2012-02-21 "Yosemite's alpine chipmunk seeking cooler habitats" by David Perlman from "San Francisco Chronicle"
[http://www.sfgate.com/cgi-bin/article.cgi?f=/c/a/2012/02/20/BAHR1N96JQ.DTL]
Backpacking scientists from UC Berkeley have gathered compelling evidence that the warming High Sierra climate is pushing still another animal species to seek cooler habitats amid the higher regions of Yosemite National Park.
Their new study, tracking changes in the home range of a single chipmunk species during the past 90 years, follows many other recent reports by field biologists that salamanders, field mice and ground squirrels, among others, also have been driven by rising temperatures to seek new homes at higher elevations in the park.
The new evidence for the effects of global warming comes from a study of the alpine chipmunk (Tamias alpinus) that Emily M. Rubidge, 36, a former UC Berkeley graduate student, carried out during four recent summers.
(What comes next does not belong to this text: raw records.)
Definition HandleNameserver (name_value : string) : Handler W := λ r w,
  if negb (accepts r) then
    (writeError StatusNotAcceptable "Unsupported media type" (s_Notices s), w) else
  let raw := name_value in
  match PathSegment raw with
  | Some _ => (writeError StatusBadRequest "Malformed nameserver name" (s_Notices s), w)
  | None =>
      match Normalize raw with
      | None => (writeError StatusBadRequest "Malformed nameserver name" (s_Notices s), w)
      | Some name =>
          match DomainLength name with
          | Some _ => (writeError StatusBadRequest "Nameserver name too long" (s_Notices s), w)
          | None =>
              let '(n, w) := GetNameserver (s_DS s) name w in
              (on_result n write_failure
                 (λ n, writeJSON StatusOK (CNameserver (NameserverTopLevel n (opts s r)))), w)
          end
      end
  end.

Definition HandleIP (ip_value : string) : Handler W := λ r w,
  if negb (accepts r) then
    (writeError StatusNotAcceptable "Unsupported media type" (s_Notices s), w) else
  match ParseAddr ip_value with
  | None => (writeError StatusBadRequest "Malformed IP address" (s_Notices s), w)
  | Some ip =>
      let '(n, w) := GetIPNetwork (s_DS s) ip w in
      (on_result n
         (λ err, redirect_or_error err (λ b, br_IPServers b ip) ("/ip/" +:+ addr_String ip))
         (λ n, writeJSON StatusOK (CIPNetwork (Mapper.IPNetwork n (opts s r)))), w)
  end.
(* ===== verification/Router.v ===== *)
(** * The router: pkg/rdap/handlers/router.go and response_cache.go.

    The patterns of [http.ServeMux], the response-cache middleware around the mux
    and the bearer middleware around both.  A router answers one request at a
    time, from a state that holds the world of the provider, the state of the
    verifier and the response cache; [None] is a panic.  The server's [Logger]
    and the [CONNECT] method, which no pattern names, are left out. *)
From S2P Require Import Prelude GoStrings NetIP DataSource Auth Validate Search Types Redact Mapper Memory LRU ResponseCache Http Handlers SearchHandlers Secrecy.

(** ** [http.ServeMux]: paths and patterns *)

(** The segments of [path.Clean] on a rooted path; [acc] is the stack. *)
Fixpoint clean_segs (acc segs : list string) : list string :=
  match segs with
  | [] => reverse acc
  | s :: segs =>
      if (s =? "")%string || (s =? ".")%string then clean_segs acc segs
      else if (s =? "..")%string then clean_segs (tail acc) segs
      else clean_segs (s :: acc) segs
  end.
(** [http.cleanPath]: a trailing slash stays, except on the root. *)
Definition cleanPath (p : string) : string :=
  let p := if HasPrefix p "/" then p else "/" +:+ p in
  let np := clean_segs [] (Split p "/") in
  "/" +:+ Join np "/" +:+ (if HasSuffix p "/" && negb (is_empty np) then "/" else "").

(** The segments of a clean path; a trailing slash is an empty last one. *)
Definition segments (p : string) : list string := Split (str_drop 1 p) "/".
(** A single-segment wildcard matches neither a trailing slash nor [%2F]. *)
Definition wildcard (seg : string) : option string :=
  let v := path_value seg in
  if (seg =? "")%string || (v =? "/")%string then None else Some v.
(* ===== verification/Jwks.v ===== *)
(** * pkg/rdap/auth/jwks: the JWT verifier.

    Bearer tokens checked against a key set that is fetched over HTTP.  The world
    [W] is what the clock and the HTTP client read and change: every call of
    [time.Now] is a step of it.  JSON, SHA-256 and the signature checks are
    functions of the class [JOSE]: the theorems hold whatever they compute. *)
From Stdlib Require Import QArith Lqa.
From S2P Require Import Prelude GoStrings DataSource Auth Float64 FloatBound.
From S2P Require Bootstrap.

(** ** Machine time *)
Definition unixToInternal : Z := 62135596800.
(** [t.Unix()] and [time.Unix(sec, 0)]; the addition wraps. *)
Definition Unix (t : Time) : Z := (t / Second - unixToInternal)%Z.
Definition time_Unix (sec : Z) : Time := (wrap64 (sec + unixToInternal) * Second)%Z.

(** ** replay.go *)
Record replayCache := { seen : gmap string Time; prune : Time }.
Definition newReplayCache : replayCache := {| seen := ∅; prune := 0%Z |}.

(** The wholesale prune, at most once a minute. *)
Definition prune_at (now : Time) (r : replayCache) : replayCache :=
  if IsZero (prune r) || After now (prune r) then
    {| seen := filter (λ kv, After now kv.2 = false) (seen r); prune := (now + Minute)%Z |}
  else r.

(** [check] at the instant its [time.Now] reads. *)
Definition check (now : Time) (jti : string) (exp : Time) (r : replayCache)
    : bool * replayCache :=
  if (jti =? "")%string then (false, r) else
  let r := prune_at now r in
  let record := (false, {| seen := <[ jti := exp ]> (seen r); prune := prune r |}) in
  match seen r !! jti with
  | Some existing => if Before now existing then (true, r) else record
  | None => record
  end.

(** ** jwks.go: configuration and keys *)
Record Config := {
  cfg_JWKSURL : string;
  cfg_Issuer : string;
  cfg_Audience : string;
  cfg_RefreshEvery : Duration;
  cfg_ClockSkew : Duration;
  cfg_ScopeMap : gmap string AccessLevel }.

(** crypto.PublicKey: a modulus and exponent, or a point of P-256. *)
Inductive PublicKey := RSAKey (N E : Z) | ECKey (X Y : Z).

Record Verifier := {
  v_cfg : Config;
  v_keys : gmap string PublicKey;
  v_nextFetch : Time;
  v_replay : replayCache }.

Definition New (cfg : Config) : Verifier :=
  {| v_cfg := {| cfg_JWKSURL := cfg_JWKSURL cfg; cfg_Issuer := cfg_Issuer cfg;
                 cfg_Audience := cfg_Audience cfg;
                 cfg_RefreshEvery := if (cfg_RefreshEvery cfg <=? 0)%Z then (10 * Minute)%Z
                                     else cfg_RefreshEvery cfg;
                 cfg_ClockSkew := if (cfg_ClockSkew cfg <=? 0)%Z then (30 * Second)%Z
                                  else cfg_ClockSkew cfg;
                 cfg_ScopeMap := cfg_ScopeMap cfg |};
     v_keys := ∅; v_nextFetch := 0%Z; v_replay := newReplayCache |}.

Definition base64url (s : string) : string + error :=
  match b64_decode s with Some b => inl b | None => inr (ErrOther "illegal base64 data") end.

Record jwk := {
  jwk_Kty : string; jwk_Kid : string; jwk_Use : string; jwk_Alg : string;
  jwk_N : string; jwk_E : string;
  jwk_Crv : string; jwk_X : string; jwk_Y : string }.

(** [new(big.Int).SetBytes(b)] *)
Fixpoint big_bytes (acc : Z) (b : string) : Z :=
  match b with
  | "" => acc
  | String c b => big_bytes (acc * 256 + Z.of_N (byte_val c)) b
  end.
Definition SetBytes (b : string) : Z := big_bytes 0 b.

Definition publicKey (k : jwk) : PublicKey + error :=
  if (jwk_Kty k =? "RSA")%string then
    match base64url (jwk_N k) with
    | inr e => inr e
    | inl n =>
        match base64url (jwk_E k) with
        | inr e => inr e
        | inl e => inl (RSAKey (SetBytes n) (wrap64 (SetBytes e)))
        end
    end
  else if (jwk_Kty k =? "EC")%string then
    if negb (jwk_Crv k =? "P-256")%string then inr (ErrOther "jwks: unsupported EC curve") else
    match base64url (jwk_X k) with
    | inr e => inr e
    | inl x =>
        match base64url (jwk_Y k) with
        | inr e => inr e
        | inl y => inl (ECKey (SetBytes x) (SetBytes y))
        end
    end
  else inr (ErrOther "jwks: unsupported kty").

(** The keys of a document: unusable ones are skipped, the last of a [kid] wins. *)
Definition key_map (ks : list jwk) : gmap string PublicKey :=
  foldl (λ out k, match publicKey k with
                  | inl pk => <[ jwk_Kid k := pk ]> out
                  | inr _ => out
                  end) ∅ ks.

(** ** Claims *)
Record header := { hdr_Alg : string; hdr_Kid : string }.
Record claims := {
  cl_Sub : string; cl_Iss : string; cl_Aud : any; cl_Exp : Z; cl_Nbf : Z;
  cl_Jti : string; cl_Scope : string }.

Definition audContains (aud : any) (want : string) : bool :=
  match aud with
  | any_string v => (v =? want)%string
  | any_slice v =>
      existsb (λ s, match s with any_string str => (str =? want)%string | _ => false end) v
  | _ => false
  end.

Definition highestTier (scopes : list string) (m : gmap string AccessLevel) : AccessLevel :=
  if bool_decide (m = ∅) then AccessAuthenticated else
  foldl (λ level s, match m !! s with
                    | Some t => if (level <? t)%Z then t else level
                    | None => level
                    end) AccessAuthenticated scopes.

(** [int64(v.cfg.ClockSkew.Seconds())]: a float64, truncated.  The seconds of an [int64] of
    nanoseconds are far inside the range of the conversion ([skew_bounds]). *)
Definition skew_of (cfg : Config) : Z := default 0%Z (float_trunc (Seconds (cfg_ClockSkew cfg))).

(** The time, issuer and audience checks; [None] lets the token pass. *)
Definition check_claims (cfg : Config) (now : Z) (c : claims) : option error :=
  let skew := skew_of cfg in
  if (0 <? cl_Exp c)%Z && (wrap64 (cl_Exp c + skew) <? now)%Z
  then Some (ErrOther "jwks: token expired")
  else if (0 <? cl_Nbf c)%Z && (wrap64 (now + skew) <? cl_Nbf c)%Z
  then Some (ErrOther "jwks: token not yet valid")
  else if negb (cfg_Issuer cfg =? "")%string && negb (cl_Iss c =? cfg_Issuer cfg)%string
  then Some (ErrOther "jwks: issuer mismatch")
  else if negb (cfg_Audience cfg =? "")%string && negb (audContains (cl_Aud c) (cfg_Audience cfg))
  then Some (ErrOther "jwks: audience mismatch")
  else None.

Class JOSE := {
  json_header : string → header + error;
  json_claims : string → claims + error;
  json_keys : string → list jwk + error;
  sha256 : string → string;
  rsa_VerifyPKCS1v15 : Z → Z → string → string → option error;
  ecdsa_Verify : Z → Z → string → Z → Z → bool }.

Section verifier.
Context `{JOSE}.
Context {W : Type} (time_Now : W → Time * W).
Context (http_NewRequest : string → option error).
Context (http_Do : string → W → (Bootstrap.response + error) * W).

Definition fetchLocked (v : Verifier) (w : W) : option error * Verifier * W :=
  let url := cfg_JWKSURL (v_cfg v) in
  if (url =? "")%string then (Some (ErrOther "jwks: no JWKSURL configured"), v, w) else
  match http_NewRequest url with
  | Some err => (Some err, v, w)
  | None =>
      let '(resp, w) := http_Do url w in
      match resp with
      | inr err => (Some (Wrap "jwks: fetch: " err), v, w)
      | inl resp =>
          if negb (Bootstrap.StatusCode resp =? 200)%Z
          then (Some (ErrOther ("jwks: fetch status " +:+ Itoa (Bootstrap.StatusCode resp))), v, w)
          else
            match json_keys (Bootstrap.Body resp) with
            | inr err => (Some (Wrap "jwks: decode: " err), v, w)
            | inl ks =>
                let '(now, w) := time_Now w in
                (None, {| v_cfg := v_cfg v; v_keys := key_map ks;
                          v_nextFetch := (now + cfg_RefreshEvery (v_cfg v))%Z;
                          v_replay := v_replay v |}, w)
            end
      end
  end.

(** A read of the key cache: a key when the cache is fresh and has it. *)
Definition cached_key (kid : string) (v : Verifier) (w : W) : option PublicKey * W :=
  let '(now, w) := time_Now w in
  (if Before now (v_nextFetch v) then v_keys v !! kid else None, w).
Rubidge camped, hiked and surveyed the chipmunks among the talus slopes of Yosemite's higher mountains, where the animals live and rear their young.
Back in 1914, a famed Berkeley field biologist named Joseph Grinnell led a team of naturalists surveying the lives and habitats of virtually every animal living in Yosemite at that time. His tissue samples, plus 2,000 pages of notes, provided the details that Rubidge and her colleagues used to discover how much higher the chipmunk species has moved its home range.
Grinnell's time temperature records in the park also show that Yosemite has warmed by 5 degrees, she found.
Grinnell reported in 1914 that the lowest elevation in the park where he and his team could find the alpine chipmunks living was at about 7,800 feet. Today, Rubidge and her colleagues report that they have found none of the same chipmunk species living anywhere lower than 9,629 feet - a change in elevation of well more than 1,800 feet.
Back in the laboratory at UC Berkeley's Museum of Vertebrate Zoology - where Grinnell was the founding director long ago - Rubidge and her colleagues also discovered that the move toward higher elevations has significantly narrowed the genetic diversity of the animals since Grinnell's time. That development, a kind of "genetic erosion," has led many other species on a long downward slope toward eventual extinction.
To analyze those genes, Rubidge obtained cell samples from tiny ear clippings she took from 146 chipmunks that she trapped and released as she moved her campsites up toward 10,000 feet.
Her report on the changes in chipmunk habitat and in the animal's genes was published Sunday in a new refereed journal called Nature Climate Change. The study is part of a long-range UC Berkeley project documenting many changes in the animal life of Yosemite today compared with the Grinnell survey's reports of nearly a century ago.
Rubidge's team was led by UC evolutionary biologist Craig Moritz, who also leads the Grinnell Resurvey. Other co-authors of her report included James L. Patton, Marisa Lim and Justin S. Brashears of UC Berkeley and A. Cole Burton, who is Rubidge's husband and a wildlife ecologist at the Alberta Biodiversity Monitoring Institute in Canada, where Rubidge is now an independent consultant.